TUCSON, Ariz.—As the date nears for Trump to declare a national emergency if he doesn’t get the funding he wants for his Border Wall, there is resistance happening on many fronts here in the Borderlands.
In southern Arizona, asylum seekers arrive in the hundreds every week, and the Tucson community has stepped up in big ways to welcome them, including the opening of the old Benedictine Monastery to shelter them. Similar efforts are also happening in Phoenix, El Paso, Texas, and Las Cruces, New Mexico. Arizona groups such as the Latinx/Chicanx organization Mijente and broad coalitions like the Southern Border Communities Coalition are traveling to Washington, D.C. this week to meet with the 17 members of the House-Senate Conference Committee charged with preparing a report to Congress by Friday, February 8, and to advocate against any funding for a border wall or increased militarization of the border.
Civil society groups in Mexico are also organizing and speaking out to advocate against their national government allowing U.S. asylum seekers to be returned to Mexico (under the Department of Homeland Security’s so-called “Migrant Protection Protocols”) to await their court proceedings in the asylum process.
Organizations such as the ACLU and Human Rights First are weighing legal challenges to this unprecedented action by the United States government, which constitutes a violation of international conventions. The Migrant Protection Protocols are expected to be expanded from Tijuana all along the southern border. Without access to the asylum process once they are pushed back across the Mexican border, there will be more deaths in the desert as those made to wait or sent back to wait try to get to safety.
And more prosecutions of humanitarian aid workers are likely to be seen as well. In Tucson federal court on January 18, four No More Deaths volunteers were found guilty of entering the Cabeza Prieta Wildlife Refuge without a permit and leaving property. The “property” they left? Life-saving water for migrants. Sentencing is expected March 1. The public is asked to sign onto a petition which supports humanitarian aid and opposes criminal prosecutions of such humanitarian aid volunteers.
Native American resistance to the border wall is happening now in the form of a camp in the Rio Grande Valley, set up by members of the Carrizo/Comecrudo Tribe of Texas. The Morillo tract of the Lower Rio Grande National Wildlife Refuge is where wall construction is expected to start any day. The Rio Bravo Action Camp—four days of direct action training organized by a group of dedicated land and water protectors, and primarily for indigenous and people of color—is planned for mid-February.
The Tucson-based Center for Biological Diversity is joining activists in El Paso, including the Border Network for Human Rights, in protesting the border wall already under construction there. The contractor, West Point Contractors of Tucson, is building four miles of border wall near the city. The Center has drafted a letter to the City of Tucson asking it to deny any further contracts with West Point, in compliance with their stated policy to not do business with companies involved in building a physical border wall.
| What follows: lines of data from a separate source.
Lemma createDocument_COMPARISONS_run doc w :
  faults w = [] ->
  createDocument_COMPARISONS doc w
  = (Ok doc, set_comparisons (comparisons w ++ [doc]) w).
Proof.
  intros Hf. unfold createDocument_COMPARISONS, bind, storeCall.
  rewrite Hf. reflexivity.
Qed.

Lemma updateDocument_COMPARISONS_run doc w l x :
  faults w = [] ->
  comparisons w = l ++ [x] ->
  Comparison.comparisonId x = Comparison.comparisonId doc ->
  exists w', updateDocument_COMPARISONS doc w = (Ok doc, w').
Proof.
  intros Hf Hc Hx.
  destruct (replace_found
              (fun c => Nat.eqb (Comparison.comparisonId c)
                          (Comparison.comparisonId doc)) doc x l) as (l' & Hl).
  { rewrite Hx. apply Nat.eqb_refl. }
  unfold updateDocument_COMPARISONS, bind, storeCall, get.
  rewrite Hf, Hc, Hl. eexists. reflexivity.
Qed.

Lemma sumWarnkePrice_map l :
  sumWarnkePrice l
  = fold_left PrimFloat.add (map ComparisonItem.warnkePrice l) 0%float.
Proof.
  unfold sumWarnkePrice. generalize 0%float.
  induction l as [|c l IH]; intros z; simpl; [reflexivity|apply IH].
Qed.

(** C1. The comparison a call of [generateComparison] returns has, as total
    competitor price, the total amount of the quote it was made from; as total
    equivalent price, the sum of the equivalent prices of the comparison items
    the call returns, which were made for quote items of that quote; as
    savings amount, the first minus the second; and as savings percentage,
    the savings amount over the total competitor price times 100 when that
    price is above 0, and 0 otherwise. *)
Theorem generateComparison_totals quoteId projectId w g w' :
  generateComparison env quoteId projectId w = (Ok g, w') ->
  let c := comparison g in
  exists quote kept,
    quoteOf quoteId w = Some quote
    /\ Subseq kept (itemsOf quoteId w)
    /\ Forall2 madeFor (items g) kept
    /\ Comparison.totalCompetitorPrice c = Quote.totalAmount quote
    /\ Comparison.totalWarnkePrice c
       = fold_left PrimFloat.add (map ComparisonItem.warnkePrice (items g))
           0%float
    /\ Comparison.savingsAmount c
       = PrimFloat.sub (Comparison.totalCompetitorPrice c)
           (Comparison.totalWarnkePrice c)
    /\ Comparison.savingsPercentage c
       = (if PrimFloat.ltb 0 (Comparison.totalCompetitorPrice c)
          then PrimFloat.mul
                 (PrimFloat.div (Comparison.savingsAmount c)
                    (Comparison.totalCompetitorPrice c)) 100
          else 0)%float.
Proof.
  intros H c. subst c.
  apply generateComparison_inv in H.
  destruct H as (quote & products & id & w1 & w2 & Hq & Hitems & ->).
  destruct (generateComparisonItems_spec id products (itemsOf quoteId w) w1)
    as (l & kept & w3 & Hrun & Hsub & Hall).
  rewrite Hrun in Hitems. inversion Hitems; subst.
  exists quote, kept. simpl.
  repeat (split; [first [assumption|reflexivity]|]).
  split; [apply sumWarnkePrice_map|].
  split; reflexivity.
Qed.

(** C8. For every list of quote items, the comparison items
    [generateComparisonItems] returns were made for quote items of the list
    taken in the order of the list, some being skipped; so the items a call
    of [generateComparison] returns follow the order of the items of the
    quote, whichever of them failed. *)
Theorem generateComparison_keeps_order :
  (forall cid products quoteItems w,
     exists l kept w',
       generateComparisonItems env cid quoteItems products w = (Ok l, w')
       /\ Subseq kept quoteItems
       /\ Forall2 madeFor l kept)
  /\ (forall quoteId projectId w g w',
        generateComparison env quoteId projectId w = (Ok g, w') ->
        exists kept,
          Subseq kept (itemsOf quoteId w)
          /\ Forall2 madeFor (items g) kept).
Proof.
  split.
  - apply generateComparisonItems_spec.
  - intros quoteId projectId w g w' H.
    apply generateComparison_inv in H.
    destruct H as (quote & products & id & w1 & w2 & _ & Hitems & _).
    destruct (generateComparisonItems_spec id products (itemsOf quoteId w) w1)
      as (l & kept & w3 & Hrun & Hsub & Hall).
    rewrite Hrun in Hitems. inversion Hitems; subst.
    exists kept. split; assumption.
Qed.

(** C2. No error in the making of a comparison item leaves the loop:
    [generateComparisonItems] returns for every list of quote items, and an
    item whose making raises is printed and passed over, the loop going on
    with the next item and the array as it was.  And when, in a quote of
    three items read without store faults, the first and the third are
    matched to a product while the price computation of the second raises,
    [generateComparison] returns, with exactly two comparison items, made for
    the first and the third, and totals that add up the equivalent prices of
    those two. *)
Theorem generateComparison_partial_failure :
  (forall cid products quoteItems w,
     exists l w',
       generateComparisonItems env cid quoteItems products w = (Ok l, w'))
  /\ (forall acc cid products q rest w e w1,
        createComparisonItem env cid products q w = (Err e, w1) ->
        generateComparisonItems_from env acc cid (q :: rest) products w
        = generateComparisonItems_from env acc cid rest products (itemNote w1))
  /\ (forall quoteId projectId w quote q1 q2 q3 p1 m2 p3,
        faults w = [] ->
        quoteOf quoteId w = Some quote ->
        itemsOf quoteId w = [q1; q2; q3] ->
        Env.matchProduct env q1 (products w) = Ok (Some p1) ->
        Env.matchProduct env q2 (products w) = Ok m2 ->
        (exists w0 e w1, calculateWarnkePrice env q2 m2 w0 = (Err e, w1)) ->
        Env.matchProduct env q3 (products w) = Ok (Some p3) ->
        exists c c1 c3 w',
          generateComparison env quoteId projectId w
          = (Ok {| comparison := c; items := [c1; c3] |}, w')
          /\ madeFor c1 q1 /\ madeFor c3 q3
          /\ Comparison.totalWarnkePrice c
             = PrimFloat.add
                 (PrimFloat.add 0 (ComparisonItem.warnkePrice c1))
                 (ComparisonItem.warnkePrice c3)
          /\ Comparison.savingsAmount c
             = PrimFloat.sub (Quote.totalAmount quote)
                 (Comparison.totalWarnkePrice c)).
Proof.
  split.
  - intros cid products quoteItems w.
    destruct (generateComparisonItems_spec cid products quoteItems w)
      as (l & _ & w' & H & _).
    exists l, w'. exact H.
  - split; [intros; eapply generateComparisonItems_from_skipped; eassumption|].
    intros quoteId projectId w quote q1 q2 q3 p1 m2 p3
      Hf Hq Hi Hm1 Hm2 (w0 & e & w1 & Hraise) Hm3.
    apply calculateWarnkePrice_raises_inv in Hraise. subst m2.
    pose (cid := nextId w).
    pose (data :=
            {| Comparison.comparisonId := cid;
               Comparison.projectId := projectId;
               Comparison.quoteId := quoteId;
               Comparison.competitorName := Quote.competitorName quote;
               Comparison.totalCompetitorPrice := Quote.totalAmount quote;
               Comparison.totalWarnkePrice := 0%float;
               Comparison.savingsAmount := 0%float;
               Comparison.savingsPercentage := 0%float;
               Comparison.status := "generated" |}).
    pose (wa := set_comparisons (comparisons w ++ [data])
                  (set_nextId (S (nextId w)) w)).
    assert (Hfa : faults wa = []) by exact Hf.
    destruct (createComparisonItem_run cid (products w) q1 p1 wa Hfa Hm1)
      as (c1 & wb & H1 & Hfb & Hcb).
    pose proof (createComparisonItem_no_product cid (products w) q2 wb Hm2)
      as H2.
    assert (Hfc : faults (itemNote (fallbackNote wb)) = []) by exact Hfb.
    destruct (createComparisonItem_run cid (products w) q3 p3 _ Hfc Hm3)
      as (c3 & wd & H3 & Hfd & Hcd).
    assert (Hloop : generateComparisonItems env cid [q1; q2; q3] (products w) wa
                    = (Ok [c1; c3], wd)).
    { unfold generateComparisonItems.
      rewrite (generateComparisonItems_from_created _ _ _ _ _ _ _ _ H1).
      rewrite (generateComparisonItems_from_skipped _ _ _ _ _ _ _ _ H2).
      rewrite (generateComparisonItems_from_created _ _ _ _ _ _ _ _ H3).
      reflexivity. }
    pose (final :=
            {| Comparison.comparisonId := cid;
               Comparison.projectId := projectId;
               Comparison.quoteId := quoteId;
               Comparison.competitorName := Quote.competitorName quote;
               Comparison.totalCompetitorPrice := Quote.totalAmount quote;
               Comparison.totalWarnkePrice := sumWarnkePrice [c1; c3];
               Comparison.savingsAmount :=
                 PrimFloat.sub (Quote.totalAmount quote)
                   (sumWarnkePrice [c1; c3]);
               Comparison.savingsPercentage :=
                 (if PrimFloat.ltb 0 (Quote.totalAmount quote)
                  then PrimFloat.mul
                         (PrimFloat.div
                            (PrimFloat.sub (Quote.totalAmount quote)
                               (sumWarnkePrice [c1; c3]))
                            (Quote.totalAmount quote)) 100
                  else 0)%float;
               Comparison.status := "generated" |}).
    destruct (updateDocument_COMPARISONS_run final wd (comparisons w) data)
      as (we & Hupdate).
    { exact Hfd. }
    { rewrite Hcd. simpl. rewrite Hcb. reflexivity. }
    { reflexivity. }
    exists final, c1, c3, we.
    split; [|split; [|split; [|split]]].
    + unfold generateComparison.
      apply try_catch_Ok.
      rewrite (bind_Ok _ _ _ _ _ (readAll_run quoteId w quote Hf Hq)).
      rewrite Hi.
      unfold bind at 1, generateId.
      unfold bind at 1.
      rewrite createDocument_COMPARISONS_run by exact Hf.
      fold data. fold wa. simpl Comparison.comparisonId. fold cid.
      rewrite (bind_Ok _ _ _ _ _ Hloop).
      fold final.
      rewrite (bind_Ok _ _ _ _ _ Hupdate).
      reflexivity.
    + eapply createComparisonItem_madeFor, H1.
    + eapply createComparisonItem_madeFor, H3.
    + reflexivity.
    + reflexivity.
Qed.

End ComparisonAssembler.

(** ** Edits of quote items *)

Section QuoteItemEdits.

Import QuoteManager.

Lemma replace_of_find {A} (same : A -> bool) (doc x : A) (l : list A) :
  find same l = Some x -> exists l', replace same doc l = Some l'.
Proof.
  induction l as [|y l IH]; simpl; [discriminate|].
  destruct (same y); intros H.
  - eexists. reflexivity.
  - destruct (IH H) as (l' & ->). eexists. reflexivity.
Qed.

Lemma find_of_replace {A} (same : A -> bool) (doc : A) (l l' : list A) :
  same doc = true -> replace same doc l = Some l' -> find same l' = Some doc.
Proof.
  intros Hdoc. revert l'. induction l as [|y l IH]; simpl; intros l' H;
    [discriminate|].
  destruct (same y) eqn:Hy.
  - inversion H; subst. simpl. rewrite Hdoc. reflexivity.
  - destruct (replace same doc l) as [r|]; [|discriminate].
    inversion H; subst. simpl. rewrite Hy. apply IH. reflexivity.
Qed.



(** The background update of the total never raises. *)
Lemma updateQuoteTotalAmount_returns quoteId w :
  exists w', updateQuoteTotalAmount quoteId w = (Ok tt, w').
Proof.
  unfold updateQuoteTotalAmount, try_catch.
  match goal with
  | |- context [match ?m w with _ => _ end] => destruct (m w) as [[[]|e] w1]
  end.
  - eexists. reflexivity.
  - eexists. reflexivity.
Qed.







End QuoteItemEdits.

(** ** The properties at work in the sample world *)

(** The pricing engine is down: the two matched items are priced from the
    catalog, 2 x 300 and 1 x 550, and the steel door, which matches no
    product, is skipped. *)
Lemma generateComparison_totals_witness :
  exists g w',
    ComparisonManager.generateComparison Sample.env 1 7 Sample.world = (Ok g, w')
    /\ Comparison.totalCompetitorPrice (ComparisonManager.comparison g)
       = 1500%float
    /\ Comparison.totalWarnkePrice (ComparisonManager.comparison g)
       = 1150%float
    /\ Comparison.savingsAmount (ComparisonManager.comparison g) = 350%float
    /\ Comparison.savingsPercentage (ComparisonManager.comparison g)
       = PrimFloat.mul (PrimFloat.div 350 1500) 100.
Proof.
  eexists _, _. split; [vm_compute; reflexivity|].
  match goal with
  | |- context [ComparisonManager.comparison ?g] =>
      pose proof (generateComparison_totals Sample.env 1 7 Sample.world g _
                    eq_refl) as T
  end.
  cbv zeta in T.
  destruct T as (quote & kept & Hq & _ & _ & Htotal & Hsum & Hsavings & Hpct).
  vm_compute in Hq. inversion Hq; subst quote; clear Hq.
  rewrite Hpct, Hsavings, Hsum, Htotal.
  repeat split.
Defined.

Lemma generateComparison_partial_failure_witness :
  (faults Sample.world = []
   /\ quoteOf 1 Sample.world = Some Sample.quote
   /\ itemsOf 1 Sample.world = [Sample.item1; Sample.item2; Sample.item3]
   /\ ComparisonManager.calculateWarnkePrice Sample.env Sample.item2 None
        Sample.world
      = (Err TypeError, fallbackNote Sample.world))
  /\ exists c c1 c3 w',
       ComparisonManager.generateComparison Sample.env 1 7 Sample.world
       = (Ok {| ComparisonManager.comparison := c;
                ComparisonManager.items := [c1; c3] |}, w')
       /\ madeFor c1 Sample.item1 /\ madeFor c3 Sample.item3
       /\ Comparison.totalWarnkePrice c
          = PrimFloat.add (PrimFloat.add 0 (ComparisonItem.warnkePrice c1))
              (ComparisonItem.warnkePrice c3)
       /\ Comparison.savingsAmount c
          = PrimFloat.sub (Quote.totalAmount Sample.quote)
              (Comparison.totalWarnkePrice c).
Proof.
  split; [repeat split|].
  apply (proj2 (proj2 (generateComparison_partial_failure Sample.env))
           1 7 Sample.world Sample.quote Sample.item1 Sample.item2 Sample.item3
           Sample.vinylDoubleHung None Sample.woodCasement);
    try reflexivity.
  exists Sample.world, TypeError, (fallbackNote Sample.world). reflexivity.
Defined.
TOHRN (Tohono O’odham Hemajkam Rights Network)—an O’odham-led movement of young people who care about their land, their rights, and their future—has been documenting border patrol abuses occurring on Tohono O’odham land for several years, and taking a stand against the border wall. The Tohono O’odham Nation’s lands have been divided between the U.S. and Mexico for more than a century and a half, and the Trump “wall” threatens to make it even harder for them to cross that boundary to visit relatives or for other reasons.
All these groups and coalitions in the Borderlands—in the U.S., in Mexico, and across the Tohono O’odham Nation—are ramping up the resistance to bring in more people to stop Trump’s wall. With the president’s declaration of a national emergency possible any day, their work is more essential than ever.